Segundo as mesmas autoridades, este é o incêndio mais destrutivo alguma vez registado no estado da Califórnia. Relembremos que este incêndio teve início no dia 4 de Dezembro de 2017 e, segundo dados oficiais, queimou 114 mil hectares (281,900 acres, revelados pelas autoridades) desde então até ao dia 12 de Janeiro de 2018.

Os meios de comunicação americanos, citando fontes oficiais, relatam que não se consegue ainda determinar a causa deste incêndio. No entanto, o vento forte e a seca naquele estado americano explicam a forte progressão do incêndio.
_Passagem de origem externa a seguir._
Ltac gap_text :=
  rewrite ?no_digit_app;
  repeat match goal with
         | H : all_space ?w = true |- context [no_digit ?w] =>
             rewrite (no_digit_spaces w H)
         end;
  reflexivity.

(** The bounds read from a cell of the form A TO B KWH. *)
Lemma bracket_bounds_range (A w1 T w2 B w3 K : string) :
  digits_text A -> digits_text B ->
  all_space w1 = true -> all_space w2 = true -> all_space w3 = true ->
  upper T = "TO" -> upper K = "KWH" ->
  bracket_bounds (A ++ w1 ++ T ++ w2 ++ B ++ w3 ++ K)
  = (int_of A, Some (int_of B)).
Proof.
  intros [HAne HA] [HBne HB] H1 H2 H3 HT HK.
  unfold bracket_bounds.
  rewrite !upper_app, HT, HK, (upper_spaces w1), (upper_spaces w2),
    (upper_spaces w3), (upper_digits A), (upper_digits B) by assumption.
  assert (Hruns :
            digit_runs "" (A ++ w1 ++ "TO" ++ w2 ++ B ++ w3 ++ "KWH") = [A; B]).
  { replace (A ++ w1 ++ "TO" ++ w2 ++ B ++ w3 ++ "KWH")
      with (A ++ (w1 ++ "TO" ++ w2) ++ B ++ (w3 ++ "KWH") ++ "").
    - rewrite digit_runs_run_gap;
        [|assumption|assumption|gap_text
         |apply truthy_app_r, truthy_app_l; reflexivity].
      rewrite digit_runs_run_gap;
        [reflexivity|assumption|assumption|gap_text
        |apply truthy_app_r; reflexivity].
    - rewrite !append_assoc, append_nil_r. reflexivity. }
  rewrite Hruns.
  destruct (contains (A ++ w1 ++ "TO" ++ w2 ++ B ++ w3 ++ "KWH") "OVER") eqn:Hc.
  - apply contains_OVER_has_V in Hc.
    rewrite !char_in_app, (char_in_digits A), (char_in_digits B),
      (char_in_spaces w1), (char_in_spaces w2), (char_in_spaces w3)
      in Hc by assumption.
    vm_compute in Hc. discriminate.
  - reflexivity.
Qed.

(** The bounds read from a cell of the form OVER N KWH. *)
Lemma bracket_bounds_over (O w1 N w2 K : string) :
  digits_text N ->
  all_space w1 = true -> all_space w2 = true ->
  upper O = "OVER" -> upper K = "KWH" ->
  bracket_bounds (O ++ w1 ++ N ++ w2 ++ K) = (int_of N + 1, None).
Proof.
  intros [HNne HN] H1 H2 HO HK.
  unfold bracket_bounds.
  rewrite !upper_app, HO, HK, (upper_spaces w1), (upper_spaces w2),
    (upper_digits N) by assumption.
  assert (Hruns : digit_runs "" ("OVER" ++ w1 ++ N ++ w2 ++ "KWH") = [N]).
  { replace ("OVER" ++ w1 ++ N ++ w2 ++ "KWH")
      with (("OVER" ++ w1) ++ N ++ (w2 ++ "KWH") ++ "").
    - rewrite digit_runs_gap by gap_text.
      rewrite digit_runs_run_gap;
        [reflexivity|assumption|assumption|gap_text
        |apply truthy_app_r; reflexivity].
    - rewrite !append_assoc, append_nil_r. reflexivity. }
  rewrite Hruns.
  assert (Hc : forall r, contains ("OVER" ++ r) "OVER" = true)
    by (intros r; destruct r; reflexivity).
  rewrite Hc. reflexivity.
Qed.

(** C9. Every rate row the extraction returns carries the bounds read
    from its bracket cell: for a cell of the form A TO B KWH,
    [min_kwh = A] and [max_kwh = B]; for a cell of the form OVER N KWH,
    [min_kwh = N + 1] and no upper bound.  The forms allow any letter
    case and any amount of whitespace between the parts.  In particular
    100 TO 200 KWH gives (100, 200) and OVER 900 KWH gives (901, None). *)
Theorem bracket_bounds_of_accepted_row (doc : pdf) (x : rate) :
  In x (extract_residential_rates doc) ->
  (forall A w1 T w2 B w3 K,
      consumption_bracket x = A ++ w1 ++ T ++ w2 ++ B ++ w3 ++ K ->
      digits_text A -> digits_text B ->
      all_space w1 = true -> all_space w2 = true -> all_space w3 = true ->
      upper T = "TO" -> upper K = "KWH" ->
      min_kwh x = int_of A /\ max_kwh x = Some (int_of B))
  /\ (forall O w1 N w2 K,
         consumption_bracket x = O ++ w1 ++ N ++ w2 ++ K ->
         digits_text N ->
         all_space w1 = true -> all_space w2 = true ->
         upper O = "OVER" -> upper K = "KWH" ->
         min_kwh x = int_of N + 1 /\ max_kwh x = None)
  /\ (consumption_bracket x = "100 TO 200 KWH" ->
      min_kwh x = 100 /\ max_kwh x = Some 200)
  /\ (consumption_bracket x = "OVER 900 KWH" ->
      min_kwh x = 901 /\ max_kwh x = None).
Proof.
  intros Hx.
  assert (Hall : Forall (fun y => (min_kwh y, max_kwh y)
                                  = bracket_bounds (consumption_bracket y))
                        (extract_residential_rates doc)).
  { unfold extract_residential_rates, run_extraction.
    apply pdf_page_loop_rates_inv; [|constructor].
    intros cm cr f y Hy. apply parse_row_emits, build_rate_emits in Hy.
    destruct Hy as (_ & _ & _ & -> & Hb). exact Hb. }
  rewrite Forall_forall in Hall. apply list_elem_of_In in Hx.
  specialize (Hall x Hx).
  assert (Hread : forall lo hi,
             bracket_bounds (consumption_bracket x) = (lo, hi) ->
             min_kwh x = lo /\ max_kwh x = hi).
  { intros lo hi E. rewrite E in Hall. injection Hall as -> ->. auto. }
  split; [|split; [|split]].
  - intros A w1 T w2 B w3 K E. intros. apply Hread. rewrite E.
    apply bracket_bounds_range; assumption.
  - intros O w1 N w2 K E. intros. apply Hread. rewrite E.
    apply bracket_bounds_over; assumption.
  - intros E. apply Hread. rewrite E. reflexivity.
  - intros E. apply Hread. rewrite E. reflexivity.
Qed.

Lemma bracket_bounds_of_accepted_row_witness :
  match sample_rates with
  | _ :: x :: _ =>
      consumption_bracket x = "100 TO 200 KWH"
      /\ min_kwh x = int_of "100" /\ max_kwh x = Some (int_of "200")
  | _ => False
  end.
Proof.
  pose proof (fun x => bracket_bounds_of_accepted_row [[sample_table]] x) as H.
  change (extract_residential_rates [[sample_table]]) with sample_rates in H.
  unfold sample_rates in *.
  split; [reflexivity|].
  match goal with
  | |- min_kwh ?x = _ /\ _ =>
      destruct (H x (or_intror (or_introl eq_refl))) as (Hrange & _)
  end.
  apply (Hrange "100" " " "TO" " " "200" " " "KWH");
    try reflexivity; split; reflexivity.
Defined.

(* ===================================================================== *)
(** * Failing inputs of the numeric normaliser and of the column mapper *)
(* ===================================================================== *)

(** C1. [parse_negative] is not total: on a text in accounting
    parentheses whose inside is not a number the [ValueError] of [float]
    escapes, with or without a currency prefix and thousands separators,
    whereas the same text without parentheses, and the empty text, parse
    to 0.0. *)
Theorem parse_negative_raises_inside_parentheses :
  parse_negative "(abc)" = Raise ValueError
  /\ parse_negative "P(n,a)" = Raise ValueError
  /\ parse_negative "abc" = Ok fzero
  /\ parse_negative "" = Ok fzero.
Proof. vm_compute. repeat split; reflexivity. Qed.

(** A header that meets no rule and is not noise is appended to
    [unmapped_headers]. *)
Lemma map_header_records (i : nat) (text : string) (mapping : gmap string colval) :
  truthy text = true -> rule_hit text = false -> is_noise text = false ->
  map_header i text mapping
  = <["unmapped_headers" := IdxList (unmapped_of mapping ++ [PStr text])]> mapping.
Proof.
  intros Ht Hr Hn. unfold rule_hit in Hr. unfold is_noise in Hn.
  repeat match goal with
         | H : _ || _ = false |- _ => apply orb_false_iff in H as [H ?]
         end.
  unfold map_header. rewrite Ht. cbn [negb].
  repeat match goal with
         | H : ?b = false |- context [if ?b then _ else _] => rewrite H
         | H : ?a = false, H' : ?b = false
           |- context [if ?a || ?b then _ else _] => rewrite H, H'; cbn [orb]
         end.
  repeat match goal with
         | H : ?b = false |- context [negb ?b] => rewrite H
         end.
  reflexivity.
Qed.

(** No later header removes a recorded one. *)
Lemma map_header_keeps (i : nat) (text : string) (mapping : gmap string colval)
      (x : pyval) :
  In x (unmapped_of mapping) -> In x (unmapped_of (map_header i text mapping)).
Proof.
  intros Hx. unfold map_header.
  repeat match goal with
         | |- context [if ?b then _ else _] => destruct b
         end;
    try exact Hx;
    unfold unmapped_of in *;
    try (rewrite lookup_insert_ne by discriminate; exact Hx).
  rewrite lookup_insert_eq. apply in_or_app. left. exact Hx.
Qed.

Lemma map_headers_keeps (normalized : list string) :
  forall (i : nat) (mapping : gmap string colval) (x : pyval),
    In x (unmapped_of mapping) ->
    In x (unmapped_of (map_headers i normalized mapping)).
Proof.
  induction normalized as [|text rest IH]; intros i mapping x Hx; simpl;
    [exact Hx|].
  apply IH, map_header_keeps, Hx.
Qed.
No total, este incêndio destruiu 1063 estruturas (habitacionais e comerciais) e afectou gravemente outras 280, originando múltiplas ordens de evacuação (de milhares de pessoas) nos condados de Ventura e Santa Barbara
Contam-se no total duas mortes provocadas por este incêndio, umas das quais um Bombeiro que ficou cercado pelo fogo.
O número máximo de operacionais a combater simultaneamente este incêndio cifrou-se em mais de 2800, sendo que os custos do combate a este incêndio durante os primeiros 20 dias foi de 177 milhões de dólares (aproximadamente 150 milhões de euros).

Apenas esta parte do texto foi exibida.